## Exercise:
Return each line of the records below that contains the word "StereoTUM".

[Records for this task Boundary: Start]

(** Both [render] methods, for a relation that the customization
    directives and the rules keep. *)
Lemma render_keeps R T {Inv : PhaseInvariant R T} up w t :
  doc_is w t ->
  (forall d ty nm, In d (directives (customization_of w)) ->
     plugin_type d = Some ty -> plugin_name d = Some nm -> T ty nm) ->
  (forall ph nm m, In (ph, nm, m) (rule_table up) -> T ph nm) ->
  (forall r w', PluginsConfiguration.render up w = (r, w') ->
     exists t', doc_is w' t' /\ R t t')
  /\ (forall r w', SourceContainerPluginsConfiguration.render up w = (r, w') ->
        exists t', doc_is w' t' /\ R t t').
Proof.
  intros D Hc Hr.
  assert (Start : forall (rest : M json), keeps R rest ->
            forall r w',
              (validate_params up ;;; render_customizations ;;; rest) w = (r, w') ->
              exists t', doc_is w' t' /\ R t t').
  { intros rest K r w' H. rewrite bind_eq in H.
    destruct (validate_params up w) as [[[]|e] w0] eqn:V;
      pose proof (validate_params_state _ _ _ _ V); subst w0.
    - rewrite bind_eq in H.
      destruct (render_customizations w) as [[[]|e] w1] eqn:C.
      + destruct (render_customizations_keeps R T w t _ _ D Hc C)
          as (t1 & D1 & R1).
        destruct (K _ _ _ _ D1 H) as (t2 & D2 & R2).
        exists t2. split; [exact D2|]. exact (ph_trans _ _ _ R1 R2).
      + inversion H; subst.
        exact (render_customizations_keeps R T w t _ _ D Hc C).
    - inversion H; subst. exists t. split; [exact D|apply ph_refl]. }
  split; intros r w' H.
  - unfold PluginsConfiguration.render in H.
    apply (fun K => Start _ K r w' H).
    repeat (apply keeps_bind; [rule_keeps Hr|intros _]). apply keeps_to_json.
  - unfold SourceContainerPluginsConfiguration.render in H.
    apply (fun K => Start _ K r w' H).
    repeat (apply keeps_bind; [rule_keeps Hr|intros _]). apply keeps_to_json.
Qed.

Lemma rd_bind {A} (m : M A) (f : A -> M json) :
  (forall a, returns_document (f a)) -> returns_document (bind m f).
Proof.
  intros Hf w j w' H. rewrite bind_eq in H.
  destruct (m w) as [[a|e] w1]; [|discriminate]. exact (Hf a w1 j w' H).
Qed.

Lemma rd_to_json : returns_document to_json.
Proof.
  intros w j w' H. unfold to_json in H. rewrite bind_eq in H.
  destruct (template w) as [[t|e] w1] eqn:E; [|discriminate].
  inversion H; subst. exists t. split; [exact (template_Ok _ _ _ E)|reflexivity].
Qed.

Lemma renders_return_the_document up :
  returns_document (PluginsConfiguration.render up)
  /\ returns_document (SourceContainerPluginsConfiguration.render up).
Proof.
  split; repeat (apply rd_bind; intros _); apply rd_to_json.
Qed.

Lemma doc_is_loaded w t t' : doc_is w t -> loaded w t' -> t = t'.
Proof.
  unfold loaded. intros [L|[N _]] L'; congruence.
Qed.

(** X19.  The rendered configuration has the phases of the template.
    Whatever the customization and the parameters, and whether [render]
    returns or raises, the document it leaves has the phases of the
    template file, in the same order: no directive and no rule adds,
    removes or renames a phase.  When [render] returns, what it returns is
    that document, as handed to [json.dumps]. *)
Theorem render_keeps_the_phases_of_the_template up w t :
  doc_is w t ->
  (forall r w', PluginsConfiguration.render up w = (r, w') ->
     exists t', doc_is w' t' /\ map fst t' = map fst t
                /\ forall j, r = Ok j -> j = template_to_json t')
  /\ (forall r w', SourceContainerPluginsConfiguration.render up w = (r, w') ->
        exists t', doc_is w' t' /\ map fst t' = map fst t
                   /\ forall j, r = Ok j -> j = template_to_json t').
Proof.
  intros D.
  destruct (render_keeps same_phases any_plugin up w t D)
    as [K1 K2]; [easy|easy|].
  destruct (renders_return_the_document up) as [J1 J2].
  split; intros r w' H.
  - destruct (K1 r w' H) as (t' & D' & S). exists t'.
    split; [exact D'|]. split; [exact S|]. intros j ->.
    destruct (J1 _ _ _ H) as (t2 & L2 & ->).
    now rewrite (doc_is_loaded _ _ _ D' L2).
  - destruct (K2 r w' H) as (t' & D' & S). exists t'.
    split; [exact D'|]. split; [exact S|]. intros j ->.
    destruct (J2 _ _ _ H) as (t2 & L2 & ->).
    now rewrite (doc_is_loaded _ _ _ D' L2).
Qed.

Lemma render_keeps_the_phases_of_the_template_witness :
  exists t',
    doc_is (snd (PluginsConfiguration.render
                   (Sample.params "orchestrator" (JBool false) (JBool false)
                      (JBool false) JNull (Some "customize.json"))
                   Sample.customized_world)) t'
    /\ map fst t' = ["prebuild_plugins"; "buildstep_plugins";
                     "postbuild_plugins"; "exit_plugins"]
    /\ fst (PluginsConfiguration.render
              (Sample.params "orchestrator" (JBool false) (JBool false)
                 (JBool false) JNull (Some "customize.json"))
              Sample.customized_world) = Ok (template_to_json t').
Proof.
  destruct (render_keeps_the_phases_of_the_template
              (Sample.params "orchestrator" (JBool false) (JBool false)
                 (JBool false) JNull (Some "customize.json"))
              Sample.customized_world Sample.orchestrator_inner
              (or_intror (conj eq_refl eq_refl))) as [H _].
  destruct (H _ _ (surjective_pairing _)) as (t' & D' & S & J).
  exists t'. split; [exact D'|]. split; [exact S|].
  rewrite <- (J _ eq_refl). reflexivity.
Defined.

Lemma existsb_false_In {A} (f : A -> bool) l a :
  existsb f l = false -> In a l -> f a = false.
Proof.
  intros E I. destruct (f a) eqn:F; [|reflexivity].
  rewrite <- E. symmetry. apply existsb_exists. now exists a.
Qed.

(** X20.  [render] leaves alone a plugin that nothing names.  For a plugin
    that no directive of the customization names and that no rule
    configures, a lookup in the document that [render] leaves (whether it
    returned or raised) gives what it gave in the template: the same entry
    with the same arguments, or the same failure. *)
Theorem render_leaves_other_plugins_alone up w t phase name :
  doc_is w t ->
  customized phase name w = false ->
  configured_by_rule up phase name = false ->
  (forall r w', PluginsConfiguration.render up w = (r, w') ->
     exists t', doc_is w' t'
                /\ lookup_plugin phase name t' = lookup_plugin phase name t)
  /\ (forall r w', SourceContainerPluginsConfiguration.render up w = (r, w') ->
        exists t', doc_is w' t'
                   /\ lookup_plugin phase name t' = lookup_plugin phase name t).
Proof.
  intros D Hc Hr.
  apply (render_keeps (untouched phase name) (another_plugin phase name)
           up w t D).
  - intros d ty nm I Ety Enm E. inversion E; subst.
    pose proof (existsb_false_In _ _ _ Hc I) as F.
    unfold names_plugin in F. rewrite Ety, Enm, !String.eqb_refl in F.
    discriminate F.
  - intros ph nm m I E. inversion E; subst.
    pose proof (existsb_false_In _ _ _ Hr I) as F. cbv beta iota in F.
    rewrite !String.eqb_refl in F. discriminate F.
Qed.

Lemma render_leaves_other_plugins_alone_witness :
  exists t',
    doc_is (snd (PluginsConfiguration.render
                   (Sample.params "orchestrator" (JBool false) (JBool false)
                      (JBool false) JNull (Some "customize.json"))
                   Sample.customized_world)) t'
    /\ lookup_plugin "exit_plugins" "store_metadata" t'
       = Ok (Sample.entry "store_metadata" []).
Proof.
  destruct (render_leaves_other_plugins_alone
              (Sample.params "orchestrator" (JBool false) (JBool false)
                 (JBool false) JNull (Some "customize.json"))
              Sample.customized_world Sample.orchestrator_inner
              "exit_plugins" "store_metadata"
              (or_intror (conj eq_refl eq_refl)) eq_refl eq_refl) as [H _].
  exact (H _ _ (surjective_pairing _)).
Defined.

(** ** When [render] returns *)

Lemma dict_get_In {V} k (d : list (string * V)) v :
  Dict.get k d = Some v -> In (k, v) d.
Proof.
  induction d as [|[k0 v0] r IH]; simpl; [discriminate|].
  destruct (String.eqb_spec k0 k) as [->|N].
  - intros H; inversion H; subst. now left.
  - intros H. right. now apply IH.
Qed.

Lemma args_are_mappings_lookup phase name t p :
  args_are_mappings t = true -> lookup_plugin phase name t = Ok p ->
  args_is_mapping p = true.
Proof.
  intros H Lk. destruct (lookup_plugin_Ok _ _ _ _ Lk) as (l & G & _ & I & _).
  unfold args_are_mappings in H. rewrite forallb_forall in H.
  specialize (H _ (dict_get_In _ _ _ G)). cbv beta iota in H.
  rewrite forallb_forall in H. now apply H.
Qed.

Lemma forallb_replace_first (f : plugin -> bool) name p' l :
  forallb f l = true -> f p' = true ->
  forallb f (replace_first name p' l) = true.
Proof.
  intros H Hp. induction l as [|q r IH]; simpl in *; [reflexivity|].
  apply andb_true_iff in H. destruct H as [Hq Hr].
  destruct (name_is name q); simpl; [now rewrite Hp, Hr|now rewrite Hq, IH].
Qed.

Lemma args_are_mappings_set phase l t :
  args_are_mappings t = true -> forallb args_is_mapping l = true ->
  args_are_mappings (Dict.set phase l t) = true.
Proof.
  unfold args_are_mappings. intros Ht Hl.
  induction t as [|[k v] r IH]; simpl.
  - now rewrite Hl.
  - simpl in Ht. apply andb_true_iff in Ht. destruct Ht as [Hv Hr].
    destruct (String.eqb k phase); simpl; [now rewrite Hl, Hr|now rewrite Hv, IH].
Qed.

[Records for this task Boundary: End]
[Records for this task Boundary: Start]

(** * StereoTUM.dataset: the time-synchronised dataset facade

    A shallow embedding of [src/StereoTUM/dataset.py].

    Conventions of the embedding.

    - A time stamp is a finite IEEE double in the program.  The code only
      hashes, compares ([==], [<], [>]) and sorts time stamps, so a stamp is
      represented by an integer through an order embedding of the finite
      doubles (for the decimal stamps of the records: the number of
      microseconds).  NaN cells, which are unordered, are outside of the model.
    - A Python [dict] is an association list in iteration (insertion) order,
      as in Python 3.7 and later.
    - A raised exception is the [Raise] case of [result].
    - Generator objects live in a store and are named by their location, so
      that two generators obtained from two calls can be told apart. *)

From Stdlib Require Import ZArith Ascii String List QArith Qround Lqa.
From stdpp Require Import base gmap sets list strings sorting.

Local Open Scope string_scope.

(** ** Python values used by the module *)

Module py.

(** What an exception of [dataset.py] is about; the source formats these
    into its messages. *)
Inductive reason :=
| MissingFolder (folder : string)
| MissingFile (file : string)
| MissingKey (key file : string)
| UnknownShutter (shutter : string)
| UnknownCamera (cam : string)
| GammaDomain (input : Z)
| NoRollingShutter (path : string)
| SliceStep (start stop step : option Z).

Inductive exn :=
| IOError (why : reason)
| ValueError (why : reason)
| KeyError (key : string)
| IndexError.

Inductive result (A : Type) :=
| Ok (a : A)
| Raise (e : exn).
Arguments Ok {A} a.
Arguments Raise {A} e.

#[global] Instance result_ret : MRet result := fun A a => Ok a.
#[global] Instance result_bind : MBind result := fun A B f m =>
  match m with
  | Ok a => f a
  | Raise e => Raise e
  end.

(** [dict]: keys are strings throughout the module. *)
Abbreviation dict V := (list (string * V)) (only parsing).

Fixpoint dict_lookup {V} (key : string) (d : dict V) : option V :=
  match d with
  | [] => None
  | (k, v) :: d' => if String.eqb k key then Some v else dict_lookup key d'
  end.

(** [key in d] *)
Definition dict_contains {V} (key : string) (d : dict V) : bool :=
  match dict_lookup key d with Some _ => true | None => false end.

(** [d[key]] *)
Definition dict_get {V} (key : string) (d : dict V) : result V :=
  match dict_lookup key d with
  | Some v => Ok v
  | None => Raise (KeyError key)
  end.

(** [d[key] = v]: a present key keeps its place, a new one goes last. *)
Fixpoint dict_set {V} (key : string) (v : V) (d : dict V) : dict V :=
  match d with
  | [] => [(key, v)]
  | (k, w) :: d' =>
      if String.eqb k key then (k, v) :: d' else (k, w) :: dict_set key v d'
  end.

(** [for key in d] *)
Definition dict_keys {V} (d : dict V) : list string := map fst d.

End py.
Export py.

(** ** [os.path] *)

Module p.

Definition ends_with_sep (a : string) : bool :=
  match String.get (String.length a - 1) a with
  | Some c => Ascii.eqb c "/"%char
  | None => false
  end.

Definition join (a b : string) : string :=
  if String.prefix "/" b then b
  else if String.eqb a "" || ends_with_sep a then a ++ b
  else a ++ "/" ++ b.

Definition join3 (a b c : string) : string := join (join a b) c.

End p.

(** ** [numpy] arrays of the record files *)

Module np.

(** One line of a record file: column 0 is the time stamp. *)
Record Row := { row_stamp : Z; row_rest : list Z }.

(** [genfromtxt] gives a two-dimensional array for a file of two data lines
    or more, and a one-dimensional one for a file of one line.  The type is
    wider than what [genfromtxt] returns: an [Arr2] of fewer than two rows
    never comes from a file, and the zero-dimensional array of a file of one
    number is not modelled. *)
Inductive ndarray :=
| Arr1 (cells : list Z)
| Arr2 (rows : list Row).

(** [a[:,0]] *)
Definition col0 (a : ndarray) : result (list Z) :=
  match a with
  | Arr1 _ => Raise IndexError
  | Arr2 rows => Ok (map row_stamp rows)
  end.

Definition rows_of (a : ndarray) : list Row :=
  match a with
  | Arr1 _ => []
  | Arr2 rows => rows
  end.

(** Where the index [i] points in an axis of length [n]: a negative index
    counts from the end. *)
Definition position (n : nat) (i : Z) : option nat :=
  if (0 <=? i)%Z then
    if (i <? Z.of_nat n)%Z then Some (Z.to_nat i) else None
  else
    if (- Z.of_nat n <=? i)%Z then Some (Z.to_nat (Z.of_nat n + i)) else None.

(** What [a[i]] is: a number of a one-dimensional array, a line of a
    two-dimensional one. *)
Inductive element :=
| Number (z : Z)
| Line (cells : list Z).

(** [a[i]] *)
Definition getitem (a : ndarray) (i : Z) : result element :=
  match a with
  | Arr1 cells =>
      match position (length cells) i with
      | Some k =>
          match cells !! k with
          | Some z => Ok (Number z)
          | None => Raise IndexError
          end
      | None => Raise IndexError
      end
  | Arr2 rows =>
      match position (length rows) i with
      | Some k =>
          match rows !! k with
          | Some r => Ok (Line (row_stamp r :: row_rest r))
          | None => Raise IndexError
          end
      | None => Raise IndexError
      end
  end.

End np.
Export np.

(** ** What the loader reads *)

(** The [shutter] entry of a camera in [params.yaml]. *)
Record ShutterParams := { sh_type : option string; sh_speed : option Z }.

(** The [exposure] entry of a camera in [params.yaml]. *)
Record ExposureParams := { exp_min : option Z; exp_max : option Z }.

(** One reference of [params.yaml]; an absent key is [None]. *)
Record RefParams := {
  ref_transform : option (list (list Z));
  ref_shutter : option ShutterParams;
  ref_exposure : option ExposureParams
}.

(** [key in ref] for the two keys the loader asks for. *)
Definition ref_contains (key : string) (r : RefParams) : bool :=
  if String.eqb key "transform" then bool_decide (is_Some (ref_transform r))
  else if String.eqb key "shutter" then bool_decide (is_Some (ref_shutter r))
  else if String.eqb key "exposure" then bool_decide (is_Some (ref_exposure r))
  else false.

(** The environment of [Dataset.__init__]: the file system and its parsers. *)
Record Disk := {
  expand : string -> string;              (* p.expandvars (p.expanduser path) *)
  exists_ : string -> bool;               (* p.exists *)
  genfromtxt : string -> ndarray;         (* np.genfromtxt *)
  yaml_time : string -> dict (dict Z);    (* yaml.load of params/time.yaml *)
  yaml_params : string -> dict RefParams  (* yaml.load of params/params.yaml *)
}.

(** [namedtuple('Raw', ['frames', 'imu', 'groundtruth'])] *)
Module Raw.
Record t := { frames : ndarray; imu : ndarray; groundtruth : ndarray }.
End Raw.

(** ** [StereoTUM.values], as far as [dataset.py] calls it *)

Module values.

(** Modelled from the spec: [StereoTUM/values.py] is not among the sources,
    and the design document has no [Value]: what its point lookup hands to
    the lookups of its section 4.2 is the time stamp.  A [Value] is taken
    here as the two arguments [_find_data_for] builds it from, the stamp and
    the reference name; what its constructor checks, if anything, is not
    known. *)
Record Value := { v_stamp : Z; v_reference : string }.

[Records for this task Boundary: End]
[Records for this task Boundary: Start]

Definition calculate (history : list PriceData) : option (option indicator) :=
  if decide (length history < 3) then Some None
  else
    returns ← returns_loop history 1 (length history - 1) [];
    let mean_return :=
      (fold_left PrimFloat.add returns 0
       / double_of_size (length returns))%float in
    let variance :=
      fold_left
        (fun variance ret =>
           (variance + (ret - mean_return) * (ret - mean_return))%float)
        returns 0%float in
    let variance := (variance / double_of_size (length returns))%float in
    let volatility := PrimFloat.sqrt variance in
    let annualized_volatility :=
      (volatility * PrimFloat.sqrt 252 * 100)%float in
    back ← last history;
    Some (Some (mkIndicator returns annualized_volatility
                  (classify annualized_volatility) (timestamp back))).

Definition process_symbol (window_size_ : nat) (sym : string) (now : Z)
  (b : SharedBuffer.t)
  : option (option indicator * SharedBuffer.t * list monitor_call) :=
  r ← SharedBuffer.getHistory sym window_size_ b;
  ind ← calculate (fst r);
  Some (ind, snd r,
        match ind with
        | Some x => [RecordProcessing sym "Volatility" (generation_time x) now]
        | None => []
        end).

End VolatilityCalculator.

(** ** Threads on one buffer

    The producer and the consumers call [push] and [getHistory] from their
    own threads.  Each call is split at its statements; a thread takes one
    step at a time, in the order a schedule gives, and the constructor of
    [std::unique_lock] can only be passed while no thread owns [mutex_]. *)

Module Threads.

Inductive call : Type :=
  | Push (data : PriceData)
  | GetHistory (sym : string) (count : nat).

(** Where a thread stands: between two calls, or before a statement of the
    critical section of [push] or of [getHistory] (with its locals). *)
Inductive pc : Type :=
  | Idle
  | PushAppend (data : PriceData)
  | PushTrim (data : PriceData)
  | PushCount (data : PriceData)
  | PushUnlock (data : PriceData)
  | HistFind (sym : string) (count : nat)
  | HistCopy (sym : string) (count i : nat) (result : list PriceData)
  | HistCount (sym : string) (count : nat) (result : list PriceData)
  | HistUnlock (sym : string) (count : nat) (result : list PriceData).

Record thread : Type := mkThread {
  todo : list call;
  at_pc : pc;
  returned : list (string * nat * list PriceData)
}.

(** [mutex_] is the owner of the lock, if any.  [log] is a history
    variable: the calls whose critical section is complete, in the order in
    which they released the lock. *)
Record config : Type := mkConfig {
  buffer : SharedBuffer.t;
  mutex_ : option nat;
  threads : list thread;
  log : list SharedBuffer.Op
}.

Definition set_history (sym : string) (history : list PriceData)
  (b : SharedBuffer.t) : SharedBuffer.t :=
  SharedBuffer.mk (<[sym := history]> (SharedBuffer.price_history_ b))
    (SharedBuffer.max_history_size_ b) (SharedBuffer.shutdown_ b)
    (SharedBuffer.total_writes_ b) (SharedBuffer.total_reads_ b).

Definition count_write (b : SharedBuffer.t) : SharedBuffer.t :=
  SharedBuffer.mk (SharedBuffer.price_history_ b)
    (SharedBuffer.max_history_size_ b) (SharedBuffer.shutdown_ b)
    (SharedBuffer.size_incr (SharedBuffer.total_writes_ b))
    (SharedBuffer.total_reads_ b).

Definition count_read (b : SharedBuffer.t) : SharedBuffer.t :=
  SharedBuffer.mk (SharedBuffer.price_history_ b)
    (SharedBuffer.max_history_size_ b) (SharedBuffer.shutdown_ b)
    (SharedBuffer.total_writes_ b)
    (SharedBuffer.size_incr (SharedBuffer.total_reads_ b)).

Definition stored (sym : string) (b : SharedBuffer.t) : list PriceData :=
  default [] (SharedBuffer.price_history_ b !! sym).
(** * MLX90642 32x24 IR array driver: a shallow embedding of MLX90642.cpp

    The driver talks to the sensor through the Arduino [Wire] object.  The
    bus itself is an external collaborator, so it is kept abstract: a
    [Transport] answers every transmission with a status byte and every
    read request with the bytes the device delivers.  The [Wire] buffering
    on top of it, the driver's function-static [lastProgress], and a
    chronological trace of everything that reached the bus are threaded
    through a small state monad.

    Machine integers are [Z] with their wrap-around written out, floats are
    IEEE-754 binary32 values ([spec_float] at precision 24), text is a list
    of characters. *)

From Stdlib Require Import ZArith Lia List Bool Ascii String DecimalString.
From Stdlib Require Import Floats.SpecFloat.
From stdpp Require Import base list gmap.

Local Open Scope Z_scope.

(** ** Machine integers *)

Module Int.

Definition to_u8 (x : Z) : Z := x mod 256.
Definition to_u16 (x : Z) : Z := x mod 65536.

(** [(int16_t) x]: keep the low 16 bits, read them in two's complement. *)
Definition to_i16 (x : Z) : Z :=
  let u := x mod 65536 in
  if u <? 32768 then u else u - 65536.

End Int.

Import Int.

[Records for this task Boundary: End]

## Output for this task:
(** * StereoTUM.dataset: the time-synchronised dataset facade
    A shallow embedding of [src/StereoTUM/dataset.py].
(** ** [StereoTUM.values], as far as [dataset.py] calls it *)
(** Modelled from the spec: [StereoTUM/values.py] is not among the sources,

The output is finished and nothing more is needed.